Thursday, January 16, 2025

David Bellos and Alexandre Montagu, Who Owns This Sentence?

 



- Anybody in the publishing industry who is interested in copyright will find this new book absorbing and extremely enlightening. It not only covers in detail the history of how the notion of protection of creative works developed across the world over the last three hundred years, it doesn't shy away from robustly criticising the misplaced decisions governments have too frequently taken along the way.

- It's lucidly written, comprehensive, and very accessible. It doesn't get bogged down in legal niceties but it's apparent at every turn that the authors are fully across all of them. What is refreshing is that they don’t hesitate to call out bullshit when they see it. And they see it often. ‘…Intellectual Property continues to follow its long trajectory from the sublime to the ridiculous’. 

- The book's main focus is the corporate overreach that has developed over the last 50 years, particularly in the US. And the absurd protection given to all works up to seventy years after the author's death. This post mortem period was also adopted by Australia during the Howard years under pressure from the US. 

- The laws that create the opportunity to sequester and exploit creations of every kind for three or four generations do not have very deep roots and only the last few decades have they acquired such scope, length and power as to allow the accumulation of huge piles of money. That is why copyright now means more than it every did before, and why we need to understand how it suddenly got to play such a large role in modern life.

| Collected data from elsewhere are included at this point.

(* ===== verification/LogBuffer.v ===== *)
(** * [src/log_buffer.rs]: the bounded event log of a connection *)

From S2P Require Import Prelude RustStr.

Inductive LogEvent :=
  | RxData (bytes : Z)
  | TxData (bytes : Z)
  | Open
  | Close
  | Disconnect (error : list byte)
  | ReconnectStart (attempt : Z)
  | ReconnectSuccess
  | ReconnectFailed (attempt : Z) (error : list byte)
  | ReconnectExhausted
  | MatchFound (pattern mode : list byte)
  | Truncated (observed returned : Z)
  | ReadStarted
  | ReadCompleted (bytes : Z)
  | WriteStarted
  | WriteCompleted (bytes : Z)
  | Error (message : list byte).

Record LogEntry := mkEntry {
  timestamp_ms : Z;
  direction : option (list byte);
  event : LogEvent;
}.

Record LogBuffer := mkLog {
  events : list LogEntry;
  log_capacity : nat;
  enabled : bool;
}.

Definition log_new (capacity : nat) (enabled : bool) : LogBuffer := mkLog [] capacity enabled.

Definition log_default : LogBuffer := log_new 1024 false.

(** [while events.len() > capacity { events.pop_front(); }]. *)
Fixpoint pop_excess (capacity : nat) (events : list LogEntry) : list LogEntry :=
  match events with
  | [] => []
  | _ :: rest => if (capacity <? length events)%nat then pop_excess capacity rest else events
  end.

(** [record]; [now] is the clock in milliseconds since the epoch. *)
Definition record (l : LogBuffer) (now : Z) (direction : option (list byte)) (event : LogEvent)
    : LogBuffer :=
  if negb (enabled l) then l
  else
    let entry := mkEntry now direction event in
    mkLog (pop_excess (log_capacity l) (events l ++ [entry])) (log_capacity l) (enabled l).

Definition snapshot (l : LogBuffer) : list LogEntry := events l.

Definition log_clear (l : LogBuffer) : LogBuffer := mkLog [] (log_capacity l) (enabled l).

(** The recording shorthands. *)
Definition rx_data (l : LogBuffer) (now bytes : Z) : LogBuffer :=
  record l now (Some (bs "rx")) (RxData bytes).
Definition tx_data (l : LogBuffer) (now bytes : Z) : LogBuffer :=
  record l now (Some (bs "tx")) (TxData bytes).
Definition opened (l : LogBuffer) (now : Z) : LogBuffer := record l now None Open.
Definition closed (l : LogBuffer) (now : Z) : LogBuffer := record l now None Close.
Definition log_match_found (l : LogBuffer) (now : Z) (pattern mode : list byte) : LogBuffer :=
  record l now None (MatchFound pattern mode).
Definition truncated (l : LogBuffer) (now observed returned : Z) : LogBuffer :=
  record l now None (Truncated observed returned).

(** ** JSONL snapshots *)

Record JsonlSnapshot := mkJsonl { jsonl_bytes : list byte; jsonl_events : Z }.

(** The error texts of [jsonl_snapshot]. *)
Inductive JsonlError (E : Type) :=
  | SerializeFailed (e : E)
  | SnapshotSizeOverflow
  | LineSizeOverflow
  | EventCountOverflow
  | ExceedsQuota (max_bytes : Z).
Arguments SerializeFailed {_} _.
Arguments SnapshotSizeOverflow {_}.
Arguments LineSizeOverflow {_}.
Arguments EventCountOverflow {_}.
Arguments ExceedsQuota {_} _.

Section Jsonl.
(** [serde_json::to_string] on an entry. *)
Context {SerdeError : Type} (to_string : LogEntry -> result SerdeError (list byte)).

(** The loop of [jsonl_snapshot] over the remaining entries. *)
Fixpoint jsonl_loop (max_bytes : Z) (entries : list LogEntry) (out : list byte) (count : Z)
    : result (JsonlError SerdeError) JsonlSnapshot :=
  match entries with
  | [] => Ok (mkJsonl out count)
  | entry :: entries =>
      line ← map_err SerializeFailed (to_string entry);
      needed ← ok_or (checked_add (zlen line) 1) LineSizeOverflow;
      projected ← ok_or (checked_add (zlen out) needed) SnapshotSizeOverflow;
      if max_bytes <? projected then Err (ExceedsQuota max_bytes)
      else
        count ← ok_or (checked_add count 1) EventCountOverflow;
        jsonl_loop max_bytes entries (out ++ line ++ [x0a]) count
  end.

Definition jsonl_snapshot (l : LogBuffer) (max_bytes : Z)
    : result (JsonlError SerdeError) JsonlSnapshot :=
  jsonl_loop max_bytes (events l) [] 0.

(** The whole file: one line per entry. *)
Definition jsonl_lines (entries : list LogEntry) : option (list byte) :=
  foldr (fun entry rest =>
    match to_string entry, rest with
    | Ok line, Some rest => Some (line ++ [x0a] ++ rest)
    | _, _ => None
    end) (Some []) entries.

Lemma jsonl_loop_spec max_bytes : max_bytes <= U64_MAX -> forall entries out count,
  0 <= count -> count <= zlen out -> zlen out <= max_bytes ->
  match jsonl_loop max_bytes entries out count with
  | Ok s => exists rest, jsonl_lines entries = Some rest /\
      jsonl_bytes s = out ++ rest /\ jsonl_events s = count + zlen entries /\
      zlen (jsonl_bytes s) <= max_bytes
  | Err (SerializeFailed e) => exists entry, entry ∈ entries /\ to_string entry = Err e
  | Err _ => forall rest, jsonl_lines entries = Some rest -> max_bytes < zlen (out ++ rest)
  end.
Proof.
  intros Hmax. induction entries as [|entry entries IH]; intros out count Hc Hco Hout.
  { simpl. exists []. rewrite app_nil_r, zlen_nil. split_and!; (done || lia). }
  cbn [jsonl_loop jsonl_lines foldr]. fold (jsonl_lines entries).
  destruct (to_string entry) as [line|e] eqn:Hl; cbn [map_err mbind result_bind];
    [|exists entry; split; [by left|done] ].
  pose proof (zlen_nonneg line). pose proof (zlen_nonneg out).
  assert (Hbig : max_bytes < zlen out + (zlen line + 1) -> forall rest,
    match jsonl_lines entries with Some rest => Some (line ++ [x0a] ++ rest) | None => None end
      = Some rest -> max_bytes < zlen (out ++ rest)).
  { intros Hlt rest Hr. destruct (jsonl_lines entries) as [r|]; simplify_eq.
    autorewrite with serial. pose proof (zlen_nonneg r). lia. }
  unfold checked_add. unfold U64_MAX in *.
  destruct (Z.ltb_spec (2 ^ 64 - 1) (zlen line + 1)); cbn [ok_or mbind result_bind]; [apply Hbig; lia|].
  destruct (Z.ltb_spec (2 ^ 64 - 1) (zlen out + (zlen line + 1))); cbn [ok_or mbind result_bind];
    [apply Hbig; lia|].
  destruct (Z.ltb_spec max_bytes (zlen out + (zlen line + 1))); [apply Hbig; lia|].
  destruct (Z.ltb_spec (2 ^ 64 - 1) (count + 1)); cbn [ok_or mbind result_bind]; [lia|].
  specialize (IH (out ++ line ++ [x0a]) (count + 1)). autorewrite with serial in IH.
  specialize (IH ltac:(lia) ltac:(lia) ltac:(lia)).
  assert (Hassoc : forall r, (out ++ line ++ [x0a]) ++ r = out ++ line ++ [x0a] ++ r)
    by (intros; by rewrite <- !(assoc_L (++))).
  destruct (jsonl_loop _ _ _ _) as [s|[e| | | |m] ].
  - destruct IH as (rest & -> & Hb & He & Hm). eexists. split; [done|].
    split_and!; [by rewrite Hb, Hassoc|rewrite He; autorewrite with serial; lia|done].
  - destruct IH as (en & Hin & He). exists en. split; [by right|done].
  - intros rest. destruct (jsonl_lines entries) as [r|]; intros [= <-].
    specialize (IH _ eq_refl). by rewrite Hassoc in IH.
  - intros rest. destruct (jsonl_lines entries) as [r|]; intros [= <-].
    specialize (IH _ eq_refl). by rewrite Hassoc in IH.
  - intros rest. destruct (jsonl_lines entries) as [r|]; intros [= <-].
    specialize (IH _ eq_refl). by rewrite Hassoc in IH.
  - intros rest. destruct (jsonl_lines entries) as [r|]; intros [= <-].
    specialize (IH _ eq_refl). by rewrite Hassoc in IH.
Qed.

(** A JSONL snapshot is exact or refused.  When it
    succeeds it is one newline-terminated line per entry, in order, of at most
    [max_bytes] bytes, with the number of entries; an error other than a failed
    serialisation is raised only if the complete snapshot is larger than
    [max_bytes].  No partial snapshot is ever returned. *)
Theorem jsonl_snapshot_exact l max_bytes :
  0 <= max_bytes <= U64_MAX ->
  match jsonl_snapshot l max_bytes with
  | Ok s => jsonl_lines (events l) = Some (jsonl_bytes s) /\
      jsonl_events s = zlen (events l) /\ zlen (jsonl_bytes s) <= max_bytes
  | Err (SerializeFailed e) => exists entry, entry ∈ events l /\ to_string entry = Err e
  | Err _ => forall file, jsonl_lines (events l) = Some file -> max_bytes < zlen file
  end.
Proof.
  intros Hm. pose proof (jsonl_loop_spec max_bytes ltac:(lia) (events l) [] 0 ltac:(lia)
    ltac:(done) ltac:(rewrite zlen_nil; lia)) as Hs. unfold jsonl_snapshot.
  destruct (jsonl_loop _ _ _ _) as [s|[] ]; try done.
  destruct Hs as (rest & Hr & Hb & He & Hle). cbn [app] in Hb. rewrite Hb in *.
  split_and!; try done; lia.
Qed.
End Jsonl.

Lemma jsonl_snapshot_exact_witness :
  let l := rx_data (opened (log_new 4 true) 7) 8 3 in
  let to_string := fun e : LogEntry => @Ok unit _ (bs "{}") in
  match jsonl_snapshot to_string l 6 with
  | Ok s => jsonl_lines to_string (events l) = Some (jsonl_bytes s) /\
      jsonl_events s = zlen (events l) /\ zlen (jsonl_bytes s) <= 6
  | Err (SerializeFailed e) => exists entry, entry ∈ events l /\ to_string entry = Err e
  | Err _ => forall file, jsonl_lines to_string (events l) = Some file -> 6 < zlen file
  end.
Proof.
  apply (jsonl_snapshot_exact (fun e => @Ok unit _ (bs "{}")) (rx_data (opened (log_new 4 true) 7) 8 3) 6).
  split; discriminate.
Defined.

(** ** The ring semantics *)

Lemma pop_excess_drop cap l : pop_excess cap l = drop (length l - cap) l.
Proof.
  induction l as [|e l IH]; [done|]. cbn [pop_excess].
  destruct (Nat.ltb_spec cap (length (e :: l))).
  - rewrite IH. cbn [length] in *. by replace (S (length l) - cap)%nat with (S (length l - cap)) by lia.
  - by replace (length (e :: l) - cap)%nat with 0%nat by lia.
Qed.

Inductive LogOp :=
  | LogRecord (now : Z) (direction : option (list byte)) (event : LogEvent)
  | LogClear.

Definition log_op (l : LogBuffer) (op : LogOp) : LogBuffer :=
  match op with
  | LogRecord now d e => record l now d e
  | LogClear => log_clear l
  end.

(** The entries recorded since the last clear. *)
Definition recorded (ops : list LogOp) : list LogEntry :=
  foldl (fun es op => match op with
                      | LogRecord now d e => es ++ [mkEntry now d e]
                      | LogClear => []
                      end) [] ops.

(** The log holds the latest entries.  After any sequence of
    records and clears, an enabled log holds exactly the last [capacity] entries
    recorded since the last clear, oldest first (all of them when they fit,
    nothing for capacity zero), and a disabled log holds none. *)
Theorem log_keeps_latest capacity enabled ops :
  snapshot (foldl log_op (log_new capacity enabled) ops) =
    if enabled then drop (length (recorded ops) - capacity) (recorded ops) else [].
Proof.
  assert (Hst : forall ops, foldl log_op (log_new capacity enabled) ops =
    mkLog (if enabled then drop (length (recorded ops) - capacity) (recorded ops) else [])
      capacity enabled).
  { clear ops. intros ops. induction ops as [|op ops IH] using rev_ind.
    { simpl. by destruct enabled. }
    rewrite foldl_snoc, IH. unfold recorded. rewrite foldl_snoc. fold (recorded ops).
    destruct op as [now d e|]; unfold log_op, record, log_clear; cbn [LogBuffer.enabled events log_capacity].
    - destruct enabled; cbn [negb]; [|done]. f_equal. rewrite pop_excess_drop.
      set (es := recorded ops). rewrite !length_app, length_drop. cbn [length].
      destruct (decide (length es <= capacity)%nat).
      + replace (length es - capacity)%nat with 0%nat by lia. by rewrite drop_0, Nat.sub_0_r.
      + rewrite <- drop_app_le by lia. rewrite drop_drop. f_equal. lia.
    - by destruct enabled. }
  by rewrite Hst.
Qed.
(** Truncation never invents a line.  A fresh glob
    matcher is fed chunks of an ASCII stream under any buffer cap.  Whenever a
    push reports a match at [g], position [g] begins a line of the whole stream
    fed so far (the start of the stream, or right after a line feed), even when
    the start of the retained window is in the middle of a line; and the pattern
    matches that line, up to its line feed or the end of the stream, without its
    carriage return. *)
Theorem glob_matches_whole_lines pat ctx max chunks chunk g :
  0 <= max -> Forall (fun b => is_ascii b = true) (concat chunks ++ chunk) ->
  (push_bounded (push_all_bounded (Glob pat [] ctx 0 false) max chunks) chunk max).1 = Found g ->
  line_start (concat chunks ++ chunk) g /\
  exists line, line_from (concat chunks ++ chunk) g line /\ pattern_matches pat (strip_cr line) = true.
Proof.
  intros Hm Hascii Hf.
  assert (Hst : glob_state pat (concat chunks) (push_all_bounded (Glob pat [] ctx 0 false) max chunks)).
  { clear Hascii Hf. unfold push_all_bounded. induction chunks as [|c chunks IH] using rev_ind.
    - exists ctx, 0%nat. by split.
    - rewrite foldl_snoc, concat_app. cbn [concat]. rewrite app_nil_r. by apply push_bounded_glob. }
  rewrite push_bounded_check in Hf. by apply (check_glob pat _ _ _ (extend_glob _ _ _ chunk Hst)).
Qed.

End Window.

(** ** Concrete matchers *)

Lemma literal_match_is_stream_search_witness :
  let '(r, m', fed) := push_until (with_context (default (Literal [] [] None 0 None)
      (new_literal (bs "OK"))) (Some 2)) 3 [bs "hello wO"; bs "K"; bs "x"] in
  find_subsequence (concat [bs "hello wO"; bs "K"; bs "x"]) (bs "OK")
    = (match r with Found g => Some g | NoMatch => None end) /\
  forall g, r = Found g -> fed `prefix_of` concat [bs "hello wO"; bs "K"; bs "x"] /\
    shape_literal_match_context m' g
      = (fun c => stream_context fed (bs "OK") c 3 g) <$> Some 2.
Proof.
  apply (literal_match_is_stream_search (bs "OK") (Some 2) 3 [bs "hello wO"; bs "K"; bs "x"]);
    [reflexivity|discriminate|intros c [= <-]; discriminate|discriminate|discriminate].
Defined.

Lemma match_window_bounded_witness :
  zlen (window_of (push_all_bounded (Literal (bs "zz") [] None 0 None) 3 (bs "hello" :: [bs " world"])))
    <= retained_window_limit (Literal (bs "zz") [] None 0 None) 3.
Proof. apply match_window_bounded. discriminate. Defined.

Lemma glob_matches_whole_lines_witness :
  let stream := concat [bs "boot" ++ [LF]] ++ bs "READY" ++ [x0d; LF] in
  line_start stream 5 /\
  exists line, line_from stream 5 line /\ @pattern_matches glob_reference (bs "READY") (strip_cr line) = true.
Proof.
  apply (glob_matches_whole_lines (H2 := glob_reference) (bs "READY") None 16 [bs "boot" ++ [LF]] (bs "READY" ++ [x0d; LF]) 5);
    [discriminate|repeat constructor|reflexivity].
Defined.

(** Offsets in glob mode count the decoded text: an invalid byte shifts them. *)
Example glob_offset_counts_decoded_text :
  (match_push (Glob (bs "OK" : @Pattern glob_reference) [] None 0 false) ([xff; LF] ++ bs "OK")).1 = Found 4.
Proof. vm_compute. reflexivity. Qed.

This book explains where the idea was first sown, how it sprouted, developed and ramified over centuries, and then, in a short space of time, was transformed into the biggest money machine the world has ever seen.

On December 16, 2021, SONY Music Group announced that it had acquired the rights to the work of 72-year-old singer-songwriter Bruce Springsteen: the New York Times reported that the sale price was around $550,000,000. 

...the tax it aims to extract from the global audience of Springsteen-lovers over the next century must run into billions.